Non ci rappresentate: tornatevene a casa

Fonte: Accademia nuova Italia

 

Boldrini, Lorenzin, Fedeli, sono tre esempi perfetti di politici (o di politiche? ma politiche fa pensare al plurale di politica, non al femminile di politico; come se ne esce, per non passare da sessisti e maschilisti?) che non rappresentano nessuno, che sono state messe in Parlamento dal palazzo, che se la cantano e se la suonano da sole, in perfetta armonia reciproca, ma anche in perfetta distonia con il sentire e con il pensare della stragrande maggioranza del popolo italiano, donne comprese, che, in teoria, dovrebbero rappresentare, e le cui istituzioni democratiche, in teoria, esse dovrebbero tutelare.
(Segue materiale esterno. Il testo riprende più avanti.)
(** An integer below [2 ^ 53] is a Number value, written with its own
    digits. *)
Lemma binary64_integer (neg : bool) (v : N) :
  (v < 2 ^ 53)%N -> binary64 neg v 0 = Dec neg v 0.
Proof.
  intros Hv. unfold binary64.
  rewrite nearest_decimal_integer by lia. cbn [Z.to_N].
  rewrite N.pow_0_r, N.mul_1_r.
  destruct (N.eq_dec v 0) as [->|Hne]; [reflexivity|].
  assert (Hv' : (0 < v < 2 ^ 53)%N) by lia.
  rewrite (nearest_small v Hv').
  set (k := (52 - N.log2 v)%N).
  set (x := Finite (v * 2 ^ k) (Z.of_N (N.log2 v) - 52)).
  pose proof (log2_small v Hv') as HL.
  assert (Hs : scale_by 2 (v * 2 ^ k) 1 (- (Z.of_N (N.log2 v) - 52))
               = ((v * 2 ^ k)%N, (2 ^ k)%N)).
  { unfold scale_by.
    destruct (Z.leb_spec 0 (- (Z.of_N (N.log2 v) - 52))) as [_|H]; [|lia].
    f_equal. rewrite N.mul_1_l. f_equal. unfold k. lia. }
  rewrite Hs.
  assert (Hpos : (0 < 2 ^ k)%N) by (apply N.neq_0_lt_0, N.pow_nonzero; lia).
  assert (H0 : candidate x (v * 2 ^ k) (2 ^ k) 0 <> None).
  { unfold candidate, scale_by. change (0 <=? 0)%Z with true. cbv iota.
    change (Z.to_N 0) with 0%N. rewrite N.pow_0_r, N.mul_1_r.
    rewrite N.div_mul by lia.
    replace (nearest_decimal v 0) with x.
    - rewrite magnitude_eqb_refl.
      rewrite N.Div0.mod_mul. cbn [N.mul].
      destruct (magnitude_eqb (nearest_decimal (v + 1) 0) x).
      + destruct (N.compare_spec 0 (2 ^ k)); try lia; discriminate.
      + discriminate.
    - rewrite nearest_decimal_integer by lia. cbn [Z.to_N].
      rewrite N.pow_0_r, N.mul_1_r. symmetry. apply (nearest_small v Hv'). }
  destruct (shortest_found x (v * 2 ^ k) (2 ^ k)
              ((v * 2 ^ k * 5 ^ N.log2 (2 ^ k))%N, (- Z.of_N (N.log2 (2 ^ k)))%Z)
              24 (decimal_bound (v * 2 ^ k) (2 ^ k)))
    as (s & z & -> & Hz & Hc); [apply (decimal_bound_small v k Hv')|exact H0|].
  apply candidate_reads_back in Hc.
  rewrite nearest_decimal_integer in Hc by exact Hz.
  unfold x, k in Hc. rewrite <- (nearest_small v Hv') in Hc.
  apply nearest_integer_eq in Hc; [|exact Hv'].
  destruct (Z.leb_spec 0 z) as [_|H]; [|lia]. now rewrite Hc.
Qed.

Lemma binary64_not_NaN (neg : bool) (m : N) (e : Z) : binary64 neg m e <> NaN.
Proof.
  unfold binary64. destruct (nearest_decimal m e) as [|q e2|]; try discriminate.
  destruct (scale_by 2 q 1 (- e2)) as [a b].
  destruct (shortest _ _ _ _ _ _) as [s z].
  destruct (0 <=? z)%Z; discriminate.
Qed.

Lemma isNaN_binary64 (neg : bool) (m : N) (e : Z) : isNaN (binary64 neg m e) = false.
Proof.
  pose proof (binary64_not_NaN neg m e) as H.
  destruct (binary64 neg m e); [congruence|reflexivity..].
Qed.
Lemma single_line_text_ordinary sep p :
  ordinary p →
  Sample.single_line_text sep p
  = "topic_name:" +:+ dq +:+ escape (TopicName p) +:+ dq +:+ sep
    +:+ match Role p with
        | ACCESS_ROLE_CONSUMER => "role:ACCESS_ROLE_CONSUMER"
        | _ => "role:ACCESS_ROLE_PRODUCER"
        end.
Proof.
  intros [Ht Hr]. unfold Sample.single_line_text.
  rewrite decide_False by done.
  destruct (Role p); [done|..]; simpl; unfold fmt_q;
    by rewrite ?string_app_assoc.
Qed.

Lemma app_inv_head_string (a b c : string) : a +:+ b = a +:+ c → b = c.
Proof.
  induction a as [|x a IH]; [done|]. rewrite !string_app_cons.
  intros Heq. injection Heq as Heq. by apply IH.
Qed.

Lemma single_line_text_separates sep p q A1 A2 :
  ordinary p → ordinary q →
  Sample.single_line_text sep p +:+ A1 = Sample.single_line_text sep q +:+ A2 →
  p = q ∧ A1 = A2.
Proof.
  intros Hp Hq.
  rewrite (single_line_text_ordinary sep p Hp),
    (single_line_text_ordinary sep q Hq).
  destruct p as [t1 r1], q as [t2 r2]. simpl.
  rewrite !string_app_assoc. intros Heq.
  apply app_inv_head_string in Heq. unfold dq in Heq.
  rewrite !string_app_cons, !string_app_nil in Heq.
  injection Heq as Heq.
  apply escape_terminated in Heq as [-> Heq].
  apply app_inv_head_string in Heq.
  destruct Hp as [_ Hr1], Hq as [_ Hr2]. simpl in Hr1, Hr2.
  destruct r1, r2; try done; rewrite !string_app_cons, !string_app_nil in Heq;
    by simplify_eq.
Qed.

Lemma protobuf_text_separates {lib : Library} ps qs :
  protobuf_text ps → ps ≡ₚ qs → Sprintf_v ps = Sprintf_v qs → ps = qs.
Proof.
  intros [Htext|[[sep Htext] Hord]] Hperm; unfold Sprintf_v; rewrite Htext.
  - apply (printed_separates Sample.compact_text (λ _, True)).
    + intros p q A1 A2 _ _. apply compact_text_separates.
    + by apply Forall_true.
    + by apply Forall_true.
    + by apply Permutation_length.
  - apply (printed_separates (Sample.single_line_text sep) ordinary).
    + intros p q A1 A2 Hp Hq _ _. by apply single_line_text_separates.
    + done.
    + by rewrite <-Hperm.
    + by apply Permutation_length.
Qed.


Section user_differ_facts.
Context {pkg : Package} {lib : Library} (config : Config).
(** * Categorical scatter plot renderer (catscat.js)

    A shallow embedding of [superset/assets/visualizations/catscat.js]
    and the properties of its rendering pipeline.

    Conventions of the embedding.

    - JavaScript numbers are modelled by [number]: rationals extended
      with NaN and the two infinities.  An arithmetic result whose
      magnitude reaches the bound of double precision overflows to an
      infinity; below the bound results are exact: rounding and the
      sign of zero are not modelled.  Pixel sizes (widths, heights,
      positions on the horizontal axis) are computed exactly.
    - Attribute values of data points (color, shape, entity) are
      JavaScript values [jsval]; the coercions the code applies to them
      (unary plus, string concatenation) are [ToNumber] and [ToString].
      The numeric-literal grammar and the number printer of the
      language are taken as parameters.
    - The array handed to the renderer lives in a store of arrays,
      because [sortData] sorts it in place; the DOM below the chart
      container is the second component of the state.
    - [Array.prototype.sort] is taken by the contract the language
      gives it ([ArraySort]): the renderer is verified for every
      implementation, and the examples run with an insertion sort.
    - d3 (version 3) primitives are modelled by the functions prefixed
      [d3_]. *)

From Stdlib Require Import ZArith QArith Qround Lqa Lia Bool Ascii String.
From stdpp Require Import base option list sorting gmap strings.

(** ** JavaScript numbers *)

Section Numbers.
Local Open Scope Q_scope.

Inductive number : Type :=
| NaN : number
| Inf (negative : bool) : number
| Fin (q : Q) : number.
In una Italia che si trova ad essere, di fatto, governata dal patto segreto del Nazareno, cioè da un Renzi che è stato presidente del Consiglio senza mai passare per la verifica del voto, e da un Berlusconi che, in teoria, è fuori dai giochi da un bel pezzo, se non altro per limiti di età raggiunti e ampiamente superati (al punto che Vittorio Sgarbi, con la sua graffiante ma efficacissima ironia, lo ha definito, politicamente parlando, si capisce, non un leader, ma una salma), nessuno si meraviglia più di niente: neanche che tre donne come queste occupino le maggiori cariche dello Stato (Boldrini) e del governo (Lorenzin e Fedeli).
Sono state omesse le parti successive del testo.